Em decisão colegiada, os julgadores da 1ª Câmara Especial do Tribunal de Justiça do Estado de Rondônia (TJRO) negaram o recurso de apelação e mantiveram as condenações por ato de improbidade administrativa impostas pela 1ª Vara Genérica de São Miguel do Guaporé contra um ex-prefeito, um ex-pregoeiro, um engenheiro – apontado como líder –, um executor de obras, um empresário (sócio de fachada) e duas empresas. As punições ocorrem em razão de fraudes em licitações realizadas pelos réus no Município de Seringueiras (RO), em 2014, mediante a inserção de Diários Oficiais falsificados nos processos administrativos.
Para punir os envolvidos, as sanções financeiras aplicadas variam de 10 a 30 vezes o valor das remunerações recebidas à época dos fatos, além da proibição de contratar com o Poder Público por prazos de 3 a 4 anos. As penalidades mais severas foram impostas à empresa de engenharia (multa equivalente a 30 vezes o salário do chefe do Executivo à época), ao ex-prefeito e ao engenheiro apontado como líder do esquema, ambos condenados a pagar multa de 20 vezes a remuneração do cargo e proibidos de contratar com a administração pública pelo período máximo de 4 anos.

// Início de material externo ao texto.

Lemma senderConfirmed_spec s confirmed :
  sender_inv (sender s) -> SequenceNumber.wf (command confirmed) ->
  point_gt confirmed (sendPoint (sender s)) = false ->
  exists l1 n', senderConfirmed confirmed s = (with_sender s n', Ret tt)
    /\ sender_inv n' /\ replayList (sender s) = l1 ++ replayList n'
    /\ run (replayPoint (sender s)) l1 (replayPoint n')
    /\ command (replayPoint n')
       = (if SequenceNumber.ltb (command (replayPoint (sender s))) (command confirmed)
          then command confirmed else command (replayPoint (sender s)))
    /\ sendPoint n' = sendPoint (sender s) /\ s_incomplete n' = s_incomplete (sender s).
Proof.
  intros Hinv Hwf Hgt. pose proof (sender_inv_ok _ Hinv) as [Hok Hr].
  pose proof (sender_loop_inv _ Hinv) as Hl. pose proof Hinv as (Ho & Hwr & _).
  destruct (run_ok _ _ _ _ Hr Hok) as [Hq _]. pose proof (pt_ok_window _ _ _ _ Hq) as Wq.
  set (base := command (replayPoint (sender s))) in *.
  assert (Hlc : SequenceNumber.ltb (command (sendPoint (sender s))) (command confirmed) = false).
  { unfold point_gt, point_lt in Hgt. by apply orb_false_iff in Hgt as [? _]. }
  assert (H : exists l1 l2 n', replayList (sender s) = l1 ++ l2
     /\ confirm_loop confirmed (replayList (sender s)) s = (with_sender s n', Ret l2)
     /\ loop_inv base n' l2 /\ offset (replayPoint n') = 0
     /\ command (replayPoint n') = (if SequenceNumber.ltb base (command confirmed) then command confirmed else base)
     /\ run (replayPoint (sender s)) l1 (replayPoint n') /\ same_but_replay (sender s) n').
  { destruct (SequenceNumber.ltb base (command confirmed)) eqn:Hb.
    - pose proof (between_window base _ _ Hwr Hwf Wq Hb Hlc) as Hbt.
      destruct (confirm_loop_spec base confirmed (replayList (sender s)) s Hl) as (l1 & l2 & n' & E & Ec & Hi & Hp & Hrun & Hs).
      + split; [done|]. destruct Wq. lia.
      + left. fold base. rewrite SequenceNumber.off_refl. lia.
      + lia.
      + exists l1, l2, n'. rewrite Hp in *. split_and!; done.
    - exists [], (replayList (sender s)), (sender s). rewrite with_sender_id.
      split_and!; [done| |done|done|done|constructor|done..].
      destruct (replayList (sender s)) as [|f l]; [done|]. cbn [confirm_loop].
      unfold mbind, M_bind, gets. fold base. by rewrite Hb. }
  destruct H as (l1 & l2 & n' & E & Ec & Hi & Hof & Hc & Hrun & Hf & Hs & _ & Hin & _).
  exists l1, (confirmed_end n' l2). split_and!; [|by eapply confirmed_end_inv|done..].
  unfold senderConfirmed, mbind, M_bind, gets, on_sender, modify, cassert, guard_throw.
  rewrite Hgt, Ec. simpl. rewrite Hof. done.
Qed.

(**  confirmation.  On a state that satisfies the invariant, a confirmation
    past what was sent is refused and changes nothing; any other one drops from
    the replay list exactly the frames of the commands before the confirmed
    one, never moves the replay point back or into a command, passes the
    assertions and keeps the invariant, byte counts included. *)
Theorem senderConfirmed_trims s confirmed :
  sender_inv (sender s) -> SequenceNumber.wf (command confirmed) ->
  if point_gt confirmed (sendPoint (sender s))
  then senderConfirmed confirmed s = (s, Throw InvalidArgumentException)
  else exists l1 n', senderConfirmed confirmed s = (with_sender s n', Ret tt)
    /\ sender_inv n' /\ replayList (sender s) = l1 ++ replayList n'
    /\ run (replayPoint (sender s)) l1 (replayPoint n')
    /\ command (replayPoint n')
       = (if SequenceNumber.ltb (command (replayPoint (sender s))) (command confirmed)
          then command confirmed else command (replayPoint (sender s)))
    /\ sendPoint n' = sendPoint (sender s) /\ s_incomplete n' = s_incomplete (sender s).
Proof.
  intros Hinv Hwf. destruct (point_gt confirmed (sendPoint (sender s))) eqn:Hgt.
  - unfold senderConfirmed, mbind, M_bind, gets, throw. by rewrite Hgt.
  - by apply senderConfirmed_spec.
Qed.

Lemma run_snoc p l q f q' :
  run p l q -> isControl f = false -> 0 < encodedSize f -> advance q f = Ret q' -> run p (l ++ [f]) q'.
Proof. intros H Hc Hf Ha. apply run_app. exists q. split; [done|]. econstructor; [done..|constructor]. Qed.

(** the sender after a frame was recorded *)
Definition recorded (n : SendState) (f : AMQFrame) (q : SessionPoint) : SendState :=
  mkSend (replayPoint n) (flushPoint n) q (replayList n ++ [f])
    (u64 (unflushedSize n + encodedSize f)) (u64 (replaySize n + encodedSize f))
    (SequenceSet.add1 (s_incomplete n) (command (sendPoint n)))
    (u64 (s_bytesSinceKnownCompleted n + encodedSize f)).

Lemma senderRecord_run s f q :
  timeout s <> 0 -> isControl f = false -> advance (sendPoint (sender s)) f = Ret q ->
  senderRecord f s
  = (mkState (recorded (sender s) f q) (receiver s) (timeout s) (config s) true (receiverTrackingDisabled s),
     if negb (replayHardLimit (config s) =? 0)
        && (replayHardLimit (config s) <? replaySize (recorded (sender s) f q))
     then Throw ResourceLimitExceededException else Ret tt).
Proof.
  intros Ht Hc Ha. unfold senderRecord. rewrite Hc.
  unfold mbind, M_bind, set_stateful, gets, on_sender, modify, lift_outcome.
  cbn [timeout sender sendPoint]. rewrite (proj2 (Z.eqb_neq _ _) Ht), Ha.
  unfold guard_throw, recorded. simpl. by destruct (negb _ && _).
Qed.

(**  sending.  Recording a command frame on a session with a timeout keeps
    the invariant [replayPoint <= flushPoint <= sendPoint] of the replay list
    and the byte counts, advances the send point over the frame and adds the
    current command to the incomplete ones; the hard limit is reported exactly
    when the list exceeds it, after the frame was recorded. *)
Theorem senderRecord_records s f q :
  sender_inv (sender s) -> timeout s <> 0 -> isControl f = false -> 0 < encodedSize f ->
  advance (sendPoint (sender s)) f = Ret q ->
  Z.of_nat (length (replayList (sender s))) + 1 < 2 ^ 31 ->
  replaySize (sender s) + encodedSize f < 2 ^ 64 ->
  exists s' o, senderRecord f s = (s', o) /\ sender_inv (sender s')
    /\ replayList (sender s') = replayList (sender s) ++ [f] /\ sendPoint (sender s') = q
    /\ stateful s' = true
    /\ s_incomplete (sender s') = SequenceSet.add1 (s_incomplete (sender s)) (command (sendPoint (sender s)))
    /\ o = (if negb (replayHardLimit (config s) =? 0)
               && (replayHardLimit (config s) <? frames_size (replayList (sender s) ++ [f]))
            then Throw ResourceLimitExceededException else Ret tt).
Proof.
  intros Hinv Ht Hc Hf Ha Hlen Hsz. pose proof (sender_inv_ok _ Hinv) as [_ Hrun].
  pose proof (frames_size_nonneg _ _ _ Hrun) as Hz.
  destruct Hinv as (Ho & Hwf & Hl & Hz' & Hrs & l1 & l2 & E & H1 & H2 & Hu).
  pose proof (frames_size_nonneg _ _ _ H2) as Hz2. pose proof (frames_size_nonneg _ _ _ H1) as Hz1.
  assert (Hs12 : frames_size (replayList (sender s)) = frames_size l1 + frames_size l2)
    by (by rewrite E, frames_size_app).
  assert (Hsnoc : frames_size (replayList (sender s) ++ [f]) = frames_size (replayList (sender s)) + encodedSize f)
    by (rewrite frames_size_app; simpl; lia).
  rewrite (senderRecord_run s f q Ht Hc Ha). eexists _, _. split; [reflexivity|].
  unfold recorded. simpl. rewrite Hrs, Hu.
  rewrite (uwrap_small 64 (frames_size (replayList _) + _)) by (unfold is_uint; lia).
  rewrite (uwrap_small 64 (frames_size l2 + _)) by (unfold is_uint; lia).
  split_and!; [|done..|by rewrite Hsnoc]. unfold sender_inv. simpl. rewrite Hsnoc, length_app. simpl.
  split_and!; [done|done|lia|lia|done|]. exists l1, (l2 ++ [f]).
  split_and!; [by rewrite E, app_assoc|done|by eapply run_snoc|]. rewrite frames_size_app. simpl. lia.
Qed.

(**  the documented order.  The invariant gives
    [replayPoint <= flushPoint <= sendPoint], and a flush sets the flush point
    to the send point with no unflushed bytes and keeps the invariant. *)
Theorem sender_points_ordered s :
  sender_inv (sender s) ->
  point_le (replayPoint (sender s)) (flushPoint (sender s)) = true
  /\ point_le (flushPoint (sender s)) (sendPoint (sender s)) = true
  /\ exists s', senderRecordFlush s = (s', Ret tt) /\ sender_inv (sender s')
       /\ flushPoint (sender s') = sendPoint (sender s) /\ unflushedSize (sender s') = 0.
Proof.
  intros Hinv. pose proof (sender_inv_ok _ Hinv) as [Hok Hrun].
  pose proof Hinv as (Ho & Hwf & Hl & Hz' & Hrs & l1 & l2 & E & H1 & H2 & Hu). rewrite E in *.
  pose proof (frames_size_nonneg _ _ _ H2) as Hz2.
  unfold point_le. split_and!.
  - by rewrite (run_not_before _ _ l1 l2 _ _ Hok Hrun H1).
  - pose proof (pt_ok_app _ _ _ _ _ Hok H1 Hz2) as Hok2. rewrite <- (app_nil_r l2) in Hok2, H2.
    rewrite (run_not_before _ _ l2 [] _ _ Hok2 H2); [done|]. by rewrite app_nil_r in H2.
  - eexists. split; [reflexivity|]. split_and!; [|done..]. unfold sender_inv. simpl. rewrite E.
    split_and!; [done..|]. exists (l1 ++ l2), []. rewrite app_nil_r.
    split_and!; [done|done|constructor|done].
Qed.

(** ** Replay and the receiver's barrier *)

Lemma senderExpected_spec s c l1 l2 p :
  sender_inv (sender s) -> replayList (sender s) = l1 ++ l2 ->
  run (replayPoint (sender s)) l1 p -> command p = c ->
  exists la lb, replayList (sender s) = la ++ lb /\ run (replayPoint (sender s)) la (mkPoint c 0)
    /\ run (mkPoint c 0) lb (sendPoint (sender s))
    /\ senderExpected (mkPoint c 0) s = (s, Ret lb).
Proof.
  intros Hinv E H1 <-. pose proof (sender_inv_ok _ Hinv) as [Hok Hr]. pose proof Hinv as (Ho & Hwr & _).
  rewrite E in Hok, Hr. pose proof Hr as Hr'. apply run_app in Hr' as (m & Hm & H2).
  rewrite <- (run_det _ _ _ _ H1 Hm) in H2. clear Hm. pose proof (frames_size_nonneg _ _ _ H2) as Hz2.
  set (base := command (replayPoint (sender s))) in *.
  pose proof (pt_ok_app _ _ _ _ _ Hok H1 Hz2) as Hokp.
  destruct (run_ok _ _ _ _ H2 Hokp) as [Hq Hpq]. destruct (run_ok _ _ _ _ Hr Hok) as [_ _].
  pose proof (pt_ok_window _ _ _ _ Hokp) as Wp. pose proof (pt_ok_window _ _ _ _ Hq) as Wq.
  pose proof (pt_ok_window _ _ _ _ Hok) as Wr.
  pose proof (SequenceNumber.off_range base (command p)) as Hrg.
  assert (Hrefl : SequenceNumber.off base base = 0) by apply SequenceNumber.off_refl.
  assert (Hple : SequenceNumber.off base (command p) <= SequenceNumber.off base (command (sendPoint (sender s)))).
  { destruct Hpq as [[<- _]|[?|[? _]]]; lia. }
  assert (Hstart : SequenceNumber.off base base < SequenceNumber.off base (command p)
                   \/ replayPoint (sender s) = mkPoint (command p) 0).
  { destruct (Z.eq_dec (SequenceNumber.off base (command p)) 0) as [E0|]; [right|left; lia].
    assert (Eb : base = command p) by (apply (SequenceNumber.off_inj base); [apply Wr|apply Wp|lia]).
    rewrite <- Eb. unfold base. destruct (replayPoint (sender s)); simpl in *. by rewrite Ho. }
  destruct (expected_loop_spec base (mkPoint (command p) 0) _ _ _ Hr Hok Wp Hstart Hple)
    as (la & lb & El & Ha & Hb & Eloop). simpl in *.
  exists la, lb. rewrite E, El. split_and!; [done..|].
  unfold senderExpected, mbind, M_bind, gets.
  assert (point_lt (mkPoint (command p) 0) (replayPoint (sender s)) = false) as ->.
  { apply (point_lt_false base); [done..|]. destruct Hstart as [Hs|E0]; [right; left; exact Hs|by left]. }
  assert (point_lt (sendPoint (sender s)) (mkPoint (command p) 0) = false) as ->.
  { apply not_true_iff_false. rewrite (point_lt_spec base) by done. unfold plt. simpl.
    destruct Hq as (_ & _ & ? & _). lia. }
  unfold lift_outcome. rewrite E, Eloop. unfold cassert, guard_throw, SequenceNumber.eqb. simpl.
  by rewrite Z.eqb_refl.
Qed.

(** the frames a receiver is given one after the other, with what it answered *)
Fixpoint receive_all (l : list AMQFrame) : M SessionState (list bool) :=
  match l with
  | [] => mret []
  | f :: l' => b ← receiverRecord f; bs ← receive_all l'; mret (b :: bs)
  end.

Definition with_receiver (s : SessionState) (r : ReceiveState) : SessionState :=
  mkState (sender s) r (timeout s) (config s) true (receiverTrackingDisabled s).

Lemma receiverRecord_run s f p :
  receiverTrackingDisabled s = false -> isControl f = false ->
  advance (expected (receiver s)) f = Ret p ->
  let r := receiver s in
  let bytes := u64 (r_bytesSinceKnownCompleted r + encodedSize f) in
  let r' := if point_gt p (received r)
            then mkReceive p p (unknownCompleted r)
                   (SequenceSet.add1 (r_incomplete r)
                      (if offset p =? 0 then SequenceNumber.decr (command p) else command p)) bytes
            else mkReceive p (received r) (unknownCompleted r) (r_incomplete r) bytes in
  receiverRecord f s = (with_receiver s r', Ret (point_gt p (received r))).
Proof.
  intros Ht Hc Ha. unfold receiverRecord, mbind, M_bind, get. rewrite Ht, Hc.
  unfold set_stateful, modify, gets, lift_outcome. cbn [receiver]. rewrite Ha.
  unfold on_receiver, modify. simpl.
  by destruct (point_gt p (received (receiver s))) eqn:E; simpl.
Qed.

Para o colegiado, diante das provas juntadas ao processo, ficou comprovada a intenção deliberada do grupo em direcionar as licitações. O acórdão reafirmou que a caracterização desse ato de improbidade independe da demonstração de dano material efetivo ao erário ou de enriquecimento ilícito.
A investigação judicial apontou que o grupo operava em divisão de tarefas bem definida: o engenheiro confeccionava as publicações oficiais falsas; o pregoeiro viabilizava a juntada dos papéis adulterados aos autos; o ex-prefeito homologava os certames e autorizava os pagamentos; e executores e sócios de fachada atuavam no recebimento e na movimentação dos valores em contas de pessoas físicas.
O caso
O esquema ocorreu nos processos licitatórios nº 611/2014, 694/2014 e 736/2014 da Prefeitura de Seringueiras, destinados a obras de terraplenagem, topografia e construção de bueiros. Para simular a legalidade dos certames, os acusados inseriram exemplares falsificados do Diário Oficial nos processos administrativos, contendo avisos de licitação inexistentes nos registros reais. Sem a publicidade autêntica, empresas concorrentes não tomavam conhecimento dos editais, garantindo que apenas os empreendimentos vinculados ao grupo participassem e saíssem vencedores das contratações públicas.
O recurso de apelação foi julgado durante a sessão eletrônica realizada entre os dias 11 e 14 de agosto de 2026. Participaram do julgamento os desembargadores Gilberto Barbosa (relator), Daniel Lagos e o juiz convocado Ilisir Bueno Rodrigues.